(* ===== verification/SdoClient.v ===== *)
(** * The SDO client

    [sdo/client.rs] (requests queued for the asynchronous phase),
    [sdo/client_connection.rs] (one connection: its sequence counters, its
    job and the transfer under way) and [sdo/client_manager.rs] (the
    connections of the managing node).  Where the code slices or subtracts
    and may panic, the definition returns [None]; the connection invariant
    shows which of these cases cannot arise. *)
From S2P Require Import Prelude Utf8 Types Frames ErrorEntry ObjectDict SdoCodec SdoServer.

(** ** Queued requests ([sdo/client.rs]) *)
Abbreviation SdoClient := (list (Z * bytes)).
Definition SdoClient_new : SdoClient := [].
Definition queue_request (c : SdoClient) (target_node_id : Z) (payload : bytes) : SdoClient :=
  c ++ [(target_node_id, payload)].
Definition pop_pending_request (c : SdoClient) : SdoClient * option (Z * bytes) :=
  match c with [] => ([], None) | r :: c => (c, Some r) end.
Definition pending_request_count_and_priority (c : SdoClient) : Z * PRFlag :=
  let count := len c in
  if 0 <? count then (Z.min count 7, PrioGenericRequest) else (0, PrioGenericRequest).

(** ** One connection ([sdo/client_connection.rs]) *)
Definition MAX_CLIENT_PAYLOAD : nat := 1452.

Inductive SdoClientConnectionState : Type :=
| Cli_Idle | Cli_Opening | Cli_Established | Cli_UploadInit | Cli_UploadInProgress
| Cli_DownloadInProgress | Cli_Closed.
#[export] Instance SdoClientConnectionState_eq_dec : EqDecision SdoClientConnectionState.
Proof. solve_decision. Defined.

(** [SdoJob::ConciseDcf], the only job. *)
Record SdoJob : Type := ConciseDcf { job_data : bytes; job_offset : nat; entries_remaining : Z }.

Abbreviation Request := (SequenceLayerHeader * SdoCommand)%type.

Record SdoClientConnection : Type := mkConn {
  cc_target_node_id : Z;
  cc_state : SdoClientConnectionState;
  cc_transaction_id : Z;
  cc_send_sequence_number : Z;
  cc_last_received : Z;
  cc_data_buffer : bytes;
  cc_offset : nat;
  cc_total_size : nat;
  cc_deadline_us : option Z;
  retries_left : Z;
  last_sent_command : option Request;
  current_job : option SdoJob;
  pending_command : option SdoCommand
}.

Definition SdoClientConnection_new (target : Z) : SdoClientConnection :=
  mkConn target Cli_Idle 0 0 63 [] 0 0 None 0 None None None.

EXERCISE GOAL:
Go through the listing above and list every line that has the word "bytes".

EXERCISE ANSWER:
Abbreviation SdoClient := (list (Z * bytes)).
Definition queue_request (c : SdoClient) (target_node_id : Z) (payload : bytes) : SdoClient :=
Definition pop_pending_request (c : SdoClient) : SdoClient * option (Z * bytes) :=
Record SdoJob : Type := ConciseDcf { job_data : bytes; job_offset : nat; entries_remaining : Z }.
  cc_data_buffer : bytes;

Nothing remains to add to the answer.